La Asamblea Legislativa, además, no puede convertirse en el púlpito para predicar la moral, porque al así hacerlo se abre una puerta peligrosa para imputar y condenar todo aquello que, según el criterio de algún defensor moralista, pueda parecerle infame, perverso y prosaico.
Ante eso, siempre es importante recordar al filósofo alemán Federico Nietzsche, quien, en su lucha por desenmascarar las falsedades de los regentes del poder, se ocupo de recordarnos que “la moral es la gran mentira de la vida” cuando la utilizamos para despotricar contra otros, manchar reputaciones y reproducir modelos de conducta que no deben tener cabida en una sociedad plural y democrática.
Esa perspectiva dogmática de la moral estuvo presente en el discurso religioso que impulsaba la legislación de “libertad religiosa”. Sus referencias iban atadas a un maniqueísmo ideológico del poder, típico de una corriente del cristianismo que se adereza con la idea del pecado y la culpa.

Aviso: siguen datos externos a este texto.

(* ===== verification/Prelude.v ===== *)
(** * Verification of the Solana VRF program and its oracle

    The repository is a verifiable-random-function oracle on Solana. A program
    asks for randomness by an instruction that appends a request to an
    oracle's queue account; the oracle, an off-chain service, watches its
    queues, computes a VRF output with a proof for each request and sends a
    transaction; the on-chain program verifies the proof, removes the request
    and calls the requester's callback with the hash of the output. A request
    that is not served within the time to live is purged. This library models
    the on-chain program ([src/api], [src/program]), the VRF crate
    ([src/vrf]), the oracle service ([src/vrf-oracle]) and the command-line
    client ([src/vrf-cli]), and proves what makes them correct, up to whole
    histories: any sequence of transactions from the program's deployment on,
    with the oracle service beside it.

    ** Parts, files and their sources

    Common ground
    - [Prelude.v]: outcomes of Rust functions ([Ok], [Err], panic), integers
      at their width, byte slices, and lemmas on them.
    - [Pod.v]: [repr(C)] plain-old-data layouts (bytemuck casts) built from
      little-endian fields; [Api.v]: [consts.rs], [error.rs], the account
      discriminators of [state/mod.rs].

    The queue account ([api/src/state/queue.rs])
    - [QueueLayout.v] (structs), [QueueAccount.v] (every operation, on the raw
      bytes of the account), [QueueInv.v] (the representation invariant: the
      bytes are a chain of entries, used or free), [QueueScan.v],
      [QueueAdd.v], [QueueRemove.v] (each operation under the invariant),
      [QueueSpec.v] (the abstract queue: a list of requests, and [represents]),
      [QueueRobust.v] (arbitrary bytes), [QueueMark.v] (a used queue stays
      recognisable), [QueueTiny.v] (accounts too small for any item),
      [QueueTheorems.v] (the theorems).

    The on-chain program
    - [Solana.v]: accounts as a shared store, the state-and-error monad [M] of
      the handlers, the interface [Runtime] to everything outside the
      repository, and [api/src/steel.rs].
    - [Accounts.v]: [pda.rs], [loaders.rs], [program/src/fees.rs],
      [state/oracle.rs], [state/oracles.rs]; [Instructions.v]:
      [instruction.rs], [macros.rs] and the parsing in [program/src/lib.rs].
    - [Verify.v]: [api/src/verify.rs]; [Handlers.v] and [Provide.v]: the
      handlers, one Definition per file of [program/src], and
      [process_instruction].
    - [Reason.v] (inversion of monadic runs), [Laws.v] (the documented
      behaviour of the runtime, as the class [RuntimeLaws]),
      [RequestTheorems.v], [ProvideTheorems.v], [QueueAdmin.v] (purge, close,
      pause, delegate), [Registry.v], [RegistryTheorems.v] (initialise, oracle
      registry, queue creation), [Solvency.v] (the fees of one queue).
    - [Chain.v]: the program on chain over time: [chain_step] (a successful
      call from outside with any accounts and any data, or anything other
      programs may do), [reachable] states, [queue_change] (what a step may do
      to a queue), the invariant [chain_inv]. [ChainCalm.v] (what leaves all
      queues alone), [ChainHandlers.v] (each handler is such a change),
      [ChainTheorems.v] (the theorems on all reachable states),
      [ChainIds.v] (the ids of pending requests), [ChainKeys.v] (who can
      change the VRF key of an oracle).
      [ChainSpec.v]: the abstract specification, a service of queues of
      requests and keys with labelled steps, and the simulation;
      [ChainHistory.v]: ids over its histories.
    - [Vrf.v]: [vrf/src/vrf.rs] over the curve library, and its relation to
      the on-chain verifier, and [vrf/examples/keygen.rs]; [Sdk.v], [SdkTheorems.v]: [api/src/sdk.rs] and
      the way from an instruction to its handler.

    The oracle service ([vrf-oracle/src])
    - [OracleClock.v], [ClockTheorems.v]: [blockhash_cache.rs], [SlotTracker]
      of [oracle/client.rs], the host's age of a request in
      [oracle/processor.rs].
    - [OracleTasks.v], [TaskTheorems.v]: [process_oracle_queue] and the maps
      of [OracleClient], as a function (one view without interruption) and as
      a step relation in which the cleanup of tasks interleaves with views.
    - [OracleSources.v], [SourceTheorems.v]: [oracle/sources.rs],
      [fetch_and_process_program_accounts], and how [run] starts scans: a
      transition system of the timer, connects and the lock.
    - [OracleSend.v], [SendTheorems.v]: [ProcessableItem], the retry loop of a
      request's task and [priority_fee]. [SendSchedule.v]: that loop against
      the slot tracker, which moves while the task waits.
    - [OracleRun.v], [RunTheorems.v]: [OracleClient], [create_update_source],
      the start of [run], [oracle/utils.rs], [args.rs] and [main.rs] with its
      restart loop.
    - The service and the chain together: [Fulfilment.v] (its transaction
      against the handler), [ChainFulfilment.v] (in every reachable state),
      [Service.v] (scans of a reachable state).
    - [Cli.v]: [vrf-cli/src/main.rs].

    Concrete runs
    - [Concrete.v]: a small executable runtime, curve and codecs with proofs
      that they have the behaviour the theorems assume; [Witnesses.v],
      [OracleWitnesses.v]: the theorems applied to concrete accounts;
      [ChainWitnesses.v]: a chain from genesis to a fulfilled request.

    ** What is shown

    - Queue: any sequence of operations on a fresh account behaves like
      operations on a list, answers included, and never panics; added requests
      are found and read back; removal, trimming and reuse of holes; scans
      terminate within their fuel; on arbitrary bytes the operations stay in
      bounds.
    - Requests and randomness: what a successful request stores and pays and
      exactly when one is refused; randomness is only provided with a valid
      proof by the queue's oracle in a later slot, at most once, with the
      callback signed by the right identity; purging, closing, pausing, delegating, creation and registration have
      exactly the documented effects; dispatch is total and encoding is
      injective.
    - All histories of the chain: the program refines an abstract service, in
      whose histories every request is accounted for (it waits, or was
      fulfilled, or expired, and that once); a step does one of five things to
      a queue; no two requests of a queue are given an id from the same input;
      a request leaves its queue only by a fulfilment with a valid proof or
      after its time to live; every queue can pay for its pending requests;
      whatever has expired can be cleared by anyone; and the keys that proofs
      are checked under are registered by the program's upgrade authority.
    - VRF: the off-chain and the on-chain verifier accept the same proofs,
      proofs are complete and specially sound.
    - Oracle: views of a queue have exactly the described effect on requests
      and tasks; no request ever has two tasks or waits behind a dead one,
      whatever the interleaving; a task never panics and ends after at most a
      hundred attempts whose transactions differ, within fee and delay bounds,
      in order and in different slots; scans do not pile up, and after a
      reconnect one begins within a few steps, behind one other at most;
      restarts lose nothing; clocks, caches and early sends.
    - Together, in every reachable state: a scan shows the service exactly
      the queues and their requests; every request of a queue is taken up by
      a task; and the transaction that the task prepares is accepted on chain
      and fulfils the request, if the oracle is registered with its key, the
      request has not expired, a slot has passed and the callback accepts its
      call.

    ** Modelling choices, bounds and fuel

    Machine integers are [Z] with [wrap], [saturating_*] and [checked_*]
    written out where the source has them; bytes are [Byte.byte] lists; [f64]
    is the Standard Library's [spec_float] at binary64. A panic is an outcome
    of its own. An [AccountInfo] is a key with flags into the shared store, so
    aliased accounts share lamports and data. A failed instruction leaves no
    state, as on chain.

    A scan of a queue account has one unit of fuel per byte of the account,
    and every item it visits is at least 96 bytes long: [scan_terminates]
    shows that more fuel never changes a result. [hash_to_point] makes the
    source's own 512 attempts. The retry loop of the oracle is run over a list
    of answers, one for each turn; [request_task_spec] bounds the turns.

    Code outside the repository is an interface and nothing is assumed of it
    but what a theorem names: [Runtime] (sysvars, cross-program invocation,
    hashing, curve syscalls, the delegation SDK) with [RuntimeLaws],
    [SyscallLaws] and [PdaLaws]; [Dalek] (curve25519-dalek, HKDF) with
    [DalekLaws], [DalekField] and [EncodingSizes]; [OraclesBorsh],
    [RequestBorsh] with their round trips; [KeyOrder] (the order of a
    [HashMap]'s keys); [CliHost]. Over time, [Chain] is a runtime for every
    clock with [ChainLaws]: accounts are given to a program with zeroed data
    only, delegation touches no account of the program but the one it is
    asked for, addresses and hashes do not change with time. Whoever calls from outside
    cannot sign for an address derived from the program. [program_accounts]
    in [Service.v] is what the documentation promises of
    [getProgramAccounts].

    In the transition system of the oracle, spawning a task for an item is one
    step: the source holds the in-flight lock from the reservation of the id
    to the publication of the handle, and the task starts only afterwards. The
    two cleanup steps of a task are steps of their own, and an aborted task
    may stop at any point or still perform them. What [getDelegationStatus]
    answers for a queue is part of its view, so a view starts in one step,
    whenever the answer arrives. A request that a view has dropped is assumed
    not to come back to the queue under its id (the program does not give the
    same id twice, see [ChainHistory.v]); without this, the late cleanup of an
    aborted task could remove the handle of its successor.

    Scans share one lock. In [OracleSources.v] a step is an action of one
    task that others can see: a tick, a connect, the first run of a spawned
    task, the clearing of the flag, the start and the end of a scan, which may
    fail. The lock is tokio's: whoever waits longest gets it when it is
    released.

    ** Not modelled

    Logging ([msg!], [println!], [trace!]); [Queue::try_from_bytes_mut], which
    has the checks of [try_from_bytes] and is not used; features for tests
    ([unit_test_config], the ephemeral test queue) and the tests themselves;
    on the oracle's side the parsing of arguments (clap), HTTP and JSON, the
    formatting of RPC requests, and the lengths of the sleeps between
    reconnects. [Chain.v] follows the accounts the program owns on one chain:
    a delegated queue leaves the base chain's model and is one of the queues
    that the rollup's starts with. *)

From Stdlib Require Export ZArith Lia Strings.String Strings.Byte.
From coqutil Require Export Byte.
From stdpp Require Export base list gmap.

Para ellos, contravenir las normas que su religión impone como reglas de convivencia, es actuar mal y merece ser juzgado, discriminado y condenado. Ese enjuiciamiento moral que se erige desde la tribuna religiosa no puede tener espacio en el orden gubernamental.
El fundamentalismo religioso puede ser perverso contra los derechos civiles de la ciudadanía porque ocultos en su reclamo de los “valores cristianos” yace esa perspectiva dogmática de la moral que discurre entre una errónea concepción de “lo bueno y lo malo”, que no es más que un vil maniqueísmo ideológico del poder.
Ese fanatismo, así como las posiciones extremistas y herméticas, poco ayudan al desarrollo de nuestra sociedad democrática, plural, justa e inclusiva. Son, por el contrario, actitudes más próximas a la intolerancia, la discriminación, el odio y el despotismo.
Haber retirado el proyecto de “libertad religiosa” fue acertado. Confiemos en que se haya aprendido la lección.